PROBLEM STATEMENT:
All lines before the one containing "manager's records: [run]", plus that line itself, are to be printed exactly as they appear below.

DATASET EXCERPTS:
(* ===== verification/V1SchedulerInv.v ===== *)
(** * v1: what holds of a scheduler between and during its calls

    [inv s q run f] relates the queues, the request objects and the KV-cache
    manager's records: [run] is the running queue, [q] the requests that the
    waiting loop has set aside for their grammar, [f] the number of tokens of a
    request that are scheduled and not yet processed.  The lemmas say what each
    kind of change does to it: a live request changes and may move between the
    queues ([inv_change]) or leaves ([inv_remove]).  The requests are text-only and
    without speculated tokens ([plain]); the scheduler is not configured for LoRA. *)
From S2P Require Import Prelude.
From S2P Require Import PyDict.
From S2P Require Import FreeQueue.
From S2P Require Import V1Request.
From S2P Require Import BlockHashing.
From S2P Require Import V1BlockPool.
From S2P Require Import V1PoolCorrect.
From S2P Require Import KVCacheManager.
From S2P Require Import KVManagerCorrect.
From S2P Require Import KVManagerChain.
From S2P Require Import KVManagerProtocol.
From S2P Require Import EncoderCache.
From S2P Require Import V1Scheduler.
Import V1Scheduler.

(** ** Request objects *)

(** The object of [id] becomes [r]. *)
Definition put (id : string) (r : Request.t) (s : t) : t := with_objs (<[id := r]> (objs s)) s.

Lemma put_id id r s : objs s !! id = Some r -> put id r s = s.
Proof. intros H. unfold put. rewrite insert_id by done. by destruct s. Qed.
Lemma put_put id r r' s : put id r' (put id r s) = put id r' s.
Proof. unfold put, with_objs; cbn. by rewrite insert_insert_eq. Qed.

Lemma object_run id r s : objs s !! id = Some r -> obj id s = (Ok r, s).
Proof. intros H. unfold obj. by rewrite H. Qed.
Lemma obj_put id r s : obj id (put id r s) = (Ok r, put id r s).
Proof. apply object_run. apply lookup_insert_eq. Qed.

Lemma set_obj_run id r s g : objs s !! id = Some r -> set_obj id g s = (Ok tt, put id (g r) s).
Proof. intros H. unfold set_obj. by rewrite (bind_step _ _ _ _ _ (object_run _ _ _ H)). Qed.
Lemma set_obj_put id r s g : set_obj id g (put id r s) = (Ok tt, put id (g r) s).
Proof. rewrite (set_obj_run id r) by apply lookup_insert_eq. by rewrite put_put. Qed.

Definition logged (s : t) (ty : EventType) (now : Q) (r : Request.t) : Request.t :=
  if log_stats s then Request.with_events (Request.events r ++ [(ty, now)]) r else r.

Lemma log_event_put id r s ty now :
  log_event id ty now (put id r s) = (Ok tt, put id (logged s ty now r) s).
Proof.
  unfold log_event. rewrite bind_run. cbn [gets]. unfold logged.
  change (log_stats (put id r s)) with (log_stats s).
  destruct (log_stats s); [|done]. by rewrite set_obj_put.
Qed.

(** ** Live requests *)

Definition live (s : t) : gmap string Request.t :=
  filter (fun kv => kv.1 ∈ requests s) (objs s).

Lemma live_lookup s id r : live s !! id = Some r <-> objs s !! id = Some r /\ id ∈ requests s.
Proof. unfold live. rewrite map_lookup_filter_Some. done. Qed.

Lemma live_same s s' : objs s' = objs s -> requests s' = requests s -> live s' = live s.
Proof. unfold live. by intros -> ->. Qed.

Lemma live_put s id r : id ∈ requests s -> live (put id r s) = <[id := r]> (live s).
Proof.
  intros Hid. apply map_eq. intros i. apply option_eq. intros r'.
  rewrite live_lookup. cbn. rewrite !lookup_insert_Some, live_lookup.
  split; [intros [[[<- <-]|[? ?]] ?]; tauto|intros [[<- <-]|[? [? ?]]]; tauto].
Qed.

Lemma live_dead s id r : id ∉ requests s -> live (put id r s) = live s.
Proof.
  intros Hid. apply map_eq. intros i. apply option_eq. intros r'.
  rewrite !live_lookup. cbn. rewrite lookup_insert_Some.
  split; [intros [[[<- <-]|[? ?]] ?]; tauto|intros [? ?]].
  split; [|done]. right. split; [|done]. by intros ->.
Qed.

Lemma live_delete s s' id :
  objs s' = objs s -> requests s' = requests s ∖ {[id]} -> live s' = delete id (live s).
Proof.
  intros Ho Hr. apply map_eq. intros i. apply option_eq. intros r.
  rewrite lookup_delete_Some, !live_lookup, Ho, Hr, elem_of_difference, elem_of_singleton.
  split; [intros (? & ? & ?); split_and!; congruence|intros (? & ? & ?); split_and!; congruence].
Qed.

Lemma live_add s s' id r :
  objs s' = <[id := r]> (objs s) -> requests s' = {[id]} ∪ requests s ->
  live s' = <[id := r]> (live s).
Proof.
  intros Ho Hr. apply map_eq. intros i. apply option_eq. intros r'.
  rewrite live_lookup, Ho, Hr, !lookup_insert_Some, live_lookup, elem_of_union, elem_of_singleton.
  split; [intros [[[<- <-]|[? ?]] [?|?]]; try tauto; congruence|].
  intros [[<- <-]|[? [? ?]]]; tauto.
Qed.

(** ** The invariant *)

(** A text-only request whose tokens fit the model. *)
Record plain (len : Z) (r : Request.t) : Prop := Plain {
  pl_mm : Request.mm_inputs r = [];
  pl_spec : Request.spec_token_ids r = [];
  pl_some : 0 < Request.num_tokens r;
  pl_len : Request.num_tokens r <= len;
}.

Abbreviation computed_tokens := Request.num_computed_tokens.
Abbreviation kv := kv_cache_manager.

(** A running request with [n] tokens in flight: its full blocks are among the
    computed and scheduled tokens, and it has a token left to compute. *)
Record running_ok (m : KVCacheManager.t) (n : Z) (r : Request.t) : Prop := RunningOk {
  ro_status : Request.status r = RUNNING;
  ro_computed : 0 <= computed_tokens r;
  ro_own : computed_tokens r + n <= Request.num_tokens r;
  ro_more : n = 0 -> computed_tokens r < Request.num_tokens r;
  ro_blocks : exists k, KVCacheManager.num_cached_block m !! Request.request_id r =
                Some (Z.of_nat k) /\
              Z.of_nat k * KVCacheManager.block_size m <= computed_tokens r + n;
}.

Record waiting_ok (m : KVCacheManager.t) (r : Request.t) : Prop := WaitingOk {
  wo_status : Request.status r = WAITING \/ Request.status r = WAITING_FOR_FSM \/
              Request.status r = PREEMPTED;
  wo_computed : computed_tokens r = 0;
  wo_blocks : KVCacheManager.num_cached_block m !! Request.request_id r = None;
}.

(** What the configuration must satisfy, and the encoder cache is unused. *)
Record config_ok (s : t) : Prop := ConfigOk {
  cf_loras : max_loras s = None;
  cf_budget : 0 <= max_num_scheduled_tokens s;
  cf_len : KVCacheManager.max_model_len (kv s) = max_model_len s;
  cf_blocks : 0 < V1BlockPool.num_gpu_blocks (KVCacheManager.block_pool (kv s));
  cf_encoder : EncoderCache.cached (encoder_cache_manager s) = ∅;
}.

Definition in_flight (f : string -> option Z) (id : string) : Z := default 0 (f id).

Section Inv.
Context (py_hash : Z * list Z * option (list extra_key) -> Z) (hash_none : Z).

Abbreviation good := (KVManagerProtocol.good py_hash hash_none).

Record inv (s : t) (q run : list string) (f : string -> option Z) : Prop := Inv {
  iv_config : config_ok s;
  iv_good : exists l, good (kv s, live s) l;
  iv_nodup : NoDup (q ++ waiting s ++ run);
  iv_requests : forall id, id ∈ requests s <-> id ∈ q ++ waiting s ++ run;
  iv_objs : forall id, id ∈ requests s -> is_Some (objs s !! id);
  iv_room : Z.of_nat (length run) <= max_num_running_reqs s;
  iv_plain : forall id r, live s !! id = Some r -> plain (max_model_len s) r;
  iv_running : forall id r, id ∈ run -> live s !! id = Some r ->
    running_ok (kv s) (in_flight f id) r;
  iv_waiting : forall id r, id ∈ q ++ waiting s -> live s !! id = Some r -> waiting_ok (kv s) r;
  iv_flight : forall id n, f id = Some n -> 0 < n /\ id ∈ run;
}.

(** The scheduled ids are those with tokens in flight. *)
Definition sched_ok (s : t) (f : string -> option Z) : Prop :=
  forall id, id ∈ scheduled_req_ids s <-> is_Some (f id).

Lemma inv_live s q run f id :
  inv s q run f -> id ∈ q ++ waiting s ++ run ->
  exists r, live s !! id = Some r /\ objs s !! id = Some r /\ Request.request_id r = id /\
    BlockHashing.text r /\ plain (max_model_len s) r.
Proof.
  intros Hi Hin. apply (iv_requests _ _ _ _ Hi) in Hin as Hreq.
  destruct (iv_objs _ _ _ _ Hi id Hreq) as [r Hr]. exists r.
  assert (Hl : live s !! id = Some r) by by apply live_lookup.
  destruct (iv_good _ _ _ _ Hi) as (l & Hg).
  destruct (gd_live _ _ _ _ Hg id r Hl) as (Hid & Htext & _).
  split_and!; [done|done|done|done|]. by apply (iv_plain _ _ _ _ Hi id).
Qed.

(** What no call of [schedule] changes. *)
Record same_env (s s' : t) : Prop := SameEnv {
  se_log : log_stats s' = log_stats s;
  se_loras : max_loras s' = max_loras s;
  se_running : max_num_running_reqs s' = max_num_running_reqs s;
  se_budget : max_num_scheduled_tokens s' = max_num_scheduled_tokens s;
  se_len : max_model_len s' = max_model_len s;
  se_encoder : EncoderCache.cached (encoder_cache_manager s') =
               EncoderCache.cached (encoder_cache_manager s);
}.

#[global] Instance same_env_preorder : PreOrder same_env.
Proof.
  split; [done|]. intros s1 s2 s3 [] []. split; congruence.
Qed.

Lemma config_same s s' :
  same_env s s' -> same_setup (kv s) (kv s') -> config_ok s -> config_ok s'.
Proof.
  intros [Hl Hlo Hru Hb Hle He] [Hs Hm _ _ _ Hn] [H1 H2 H3 H4 H5]. split; congruence.
Qed.

(** Other requests do not notice. *)
Lemma running_others m m' id r n :
  others id m m' -> Request.request_id r <> id -> running_ok m n r -> running_ok m' n r.
Proof.
  intros Ho Hne [H1 H2 H3 H4 (k & H5 & H6)]. split; [done..|]. exists k.
  rewrite (ot_cached _ _ _ Ho) by done. split; [done|].
  by rewrite (ss_size _ _ (ot_setup _ _ _ Ho)).
Qed.
Lemma waiting_others m m' id r :
  others id m m' -> Request.request_id r <> id -> waiting_ok m r -> waiting_ok m' r.
Proof.
  intros Ho Hne [H1 H2 H3]. split; [done..|]. by rewrite (ot_cached _ _ _ Ho).
Qed.

(** The live request [id] becomes [r'], after a call of the manager for it that
    leaves the others alone; it may change its queue. *)
Lemma inv_change s q run f s' q' run' f' id r' l' :
  inv s q run f -> id ∈ requests s ->
  good (kv s', <[id := r']> (live s)) l' -> others id (kv s) (kv s') ->
  same_env s s' -> requests s' = requests s -> objs s' = <[id := r']> (objs s) ->
  q' ++ waiting s' ++ run' ≡ₚ q ++ waiting s ++ run ->
  (forall id', id' <> id -> id' ∈ run' <-> id' ∈ run) ->
  Z.of_nat (length run') <= max_num_running_reqs s ->
  (forall id', id' <> id -> f' id' = f id') -> (forall n, f' id = Some n -> 0 < n) ->
  plain (max_model_len s) r' ->
  (if decide (id ∈ run') then running_ok (kv s') (in_flight f' id) r'
   else waiting_ok (kv s') r' /\ f' id = None) ->
  inv s' q' run' f'.
Proof.
  intros Hi Hid Hg Ho Henv Hreq Hobj Hperm Hrun Hroom Hf Hfp Hpl Hnew.
  assert (Hlive : live s' = <[id := r']> (live s)).
  { etransitivity; [|apply (live_put s id r'); done]. by apply live_same. }
  assert (Hnd : NoDup (q' ++ waiting s' ++ run')) by (rewrite Hperm; apply Hi).
  assert (Hne : forall i r, live s' !! i = Some r -> i <> id ->
            live s !! i = Some r /\ Request.request_id r = i).
  { intros i r Hr Hi'. rewrite Hlive, lookup_insert_ne in Hr by done. split; [done|].
    destruct (iv_good _ _ _ _ Hi) as (l & Hgood). by apply (gd_live _ _ _ _ Hgood). }
  assert (Hw : forall i, i <> id -> i ∈ q' ++ waiting s' -> i ∈ q ++ waiting s).
  { intros i Hne' Hin. assert (Hall : i ∈ q ++ waiting s ++ run).
    { rewrite <- Hperm, app_assoc. apply elem_of_app. by left. }
    rewrite app_assoc in Hall. apply elem_of_app in Hall as [?|Hall]; [done|].
    apply Hrun in Hall; [|done]. rewrite app_assoc in Hnd.
    apply NoDup_app in Hnd as (_ & Hdis & _). by destruct (Hdis i Hin). }
  split.
  - eapply config_same; [done|apply Ho|apply Hi].
  - exists l'. by rewrite Hlive.
  - done.
  - intros i. by rewrite Hreq, Hperm, (iv_requests _ _ _ _ Hi).
  - intros i. rewrite Hreq, Hobj. intros Hin. destruct (decide (id = i)) as [->|].
    + rewrite lookup_insert_eq. eauto.
    + rewrite lookup_insert_ne by done. by apply (iv_objs _ _ _ _ Hi).
  - by rewrite (se_running _ _ Henv).
  - intros i r Hr. rewrite (se_len _ _ Henv). destruct (decide (i = id)) as [->|Hn].
    + rewrite Hlive, lookup_insert_eq in Hr. by injection Hr as <-.
    + destruct (Hne i r Hr Hn) as [Hr' _]. by apply (iv_plain _ _ _ _ Hi i).
  - intros i r Hin Hr. destruct (decide (i = id)) as [->|Hn].
    + rewrite Hlive, lookup_insert_eq in Hr. injection Hr as <-. by rewrite decide_True in Hnew.
    + destruct (Hne i r Hr Hn) as [Hr' Hri]. unfold in_flight. rewrite Hf by done.
      apply (running_others (kv s) _ id); [done|congruence|].
      apply (iv_running _ _ _ _ Hi i); [by apply Hrun|done].
  - intros i r Hin Hr. destruct (decide (i = id)) as [->|Hn].
    + rewrite Hlive, lookup_insert_eq in Hr. injection Hr as <-.
      rewrite decide_False in Hnew; [apply Hnew|]. intros Hr. rewrite app_assoc in Hnd.
      apply NoDup_app in Hnd as (_ & Hdis & _). by destruct (Hdis id Hin).
    + destruct (Hne i r Hr Hn) as [Hr' Hri].
      apply (waiting_others (kv s) _ id); [done|congruence|].
      apply (iv_waiting _ _ _ _ Hi i); [by apply Hw|done].
  - intros i n Hfi. destruct (decide (i = id)) as [->|Hn].
    + split; [by apply Hfp|]. destruct (decide (id ∈ run')); [done|].
      destruct Hnew as [_ Hnew]. congruence.
    + rewrite Hf in Hfi by done. destruct (iv_flight _ _ _ _ Hi i n Hfi). split; [done|].
      by apply Hrun.
Qed.

(** A request leaves. *)
Lemma inv_remove s q run f s' q' run' f' id l' :
  inv s q run f -> id ∈ requests s ->
  good (kv s', delete id (live s)) l' -> others id (kv s) (kv s') ->
  same_env s s' -> requests s' = requests s ∖ {[id]} ->
  (forall i, i <> id -> objs s' !! i = objs s !! i) ->
  id :: q' ++ waiting s' ++ run' ≡ₚ q ++ waiting s ++ run ->
  (forall i, i <> id -> i ∈ run' <-> i ∈ run) -> (length run' <= length run)%nat ->
  (forall i, i <> id -> f' i = f i) -> f' id = None ->
  inv s' q' run' f'.
Proof.
  intros Hi Hid Hg Ho Henv Hreq Hobj Hperm Hrun Hlen Hf Hfid.
  assert (Hlive : live s' = delete id (live s)).
  { apply map_eq. intros i. apply option_eq. intros r.
    rewrite lookup_delete_Some, !live_lookup, Hreq, elem_of_difference, elem_of_singleton.
    destruct (decide (i = id)) as [->|Hn]; [tauto|]. rewrite Hobj by done.
    split; [intros (? & ? & ?)|intros (? & ? & ?)]; split_and!; congruence. }
  assert (Hnd : NoDup (id :: q' ++ waiting s' ++ run')) by (rewrite Hperm; apply Hi).
  apply NoDup_cons in Hnd as [Hnot Hnd].
  assert (Hne : forall i r, live s' !! i = Some r ->
            i <> id /\ live s !! i = Some r /\ Request.request_id r = i).
  { intros i r. rewrite Hlive, lookup_delete_Some. intros [Hn Hr]. split_and!; [done|done|].
    destruct (iv_good _ _ _ _ Hi) as (l & Hgood). by apply (gd_live _ _ _ _ Hgood). }
  split.
  - eapply config_same; [done|apply Ho|apply Hi].
  - exists l'. by rewrite Hlive.
  - done.
  - intros i. rewrite Hreq, elem_of_difference, elem_of_singleton, (iv_requests _ _ _ _ Hi).
    rewrite <- Hperm, elem_of_cons. split; [tauto|]. intros Hin. split; [by right|].
    intros ->. done.
  - intros i. rewrite Hreq, elem_of_difference, elem_of_singleton. intros [Hin Hn].
    rewrite Hobj by done. by apply (iv_objs _ _ _ _ Hi).
  - rewrite (se_running _ _ Henv). pose proof (iv_room _ _ _ _ Hi). lia.
  - intros i r Hr. rewrite (se_len _ _ Henv). destruct (Hne i r Hr) as (_ & Hr' & _).
    by apply (iv_plain _ _ _ _ Hi i).
  - intros i r Hin Hr. destruct (Hne i r Hr) as (Hn & Hr' & Hri). unfold in_flight.
    rewrite Hf by done. apply (running_others (kv s) _ id); [done|congruence|].
    apply (iv_running _ _ _ _ Hi i); [by apply Hrun|done].
  - intros i r Hin Hr. destruct (Hne i r Hr) as (Hn & Hr' & Hri).
    apply (waiting_others (kv s) _ id); [done|congruence|].
    apply (iv_waiting _ _ _ _ Hi i); [|done].
    assert (Hall : i ∈ q ++ waiting s ++ run).
    { rewrite <- Hperm. right. rewrite app_assoc. apply elem_of_app. by left. }
    rewrite app_assoc in Hall. apply elem_of_app in Hall as [?|Hall]; [done|].
    apply Hrun in Hall; [|done]. rewrite app_assoc in Hnd.
    apply NoDup_app in Hnd as (_ & Hdis & _). by destruct (Hdis i Hin).
  - intros i n Hfi. destruct (decide (i = id)) as [->|Hn]; [congruence|].
    rewrite Hf in Hfi by done. destruct (iv_flight _ _ _ _ Hi i n Hfi). split; [done|].
    by apply Hrun.
Qed.
End Inv.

ANSWER SECTION:
(* ===== verification/V1SchedulerInv.v ===== *)
(** * v1: what holds of a scheduler between and during its calls

    [inv s q run f] relates the queues, the request objects and the KV-cache
    manager's records: [run] is the running queue, [q] the requests that the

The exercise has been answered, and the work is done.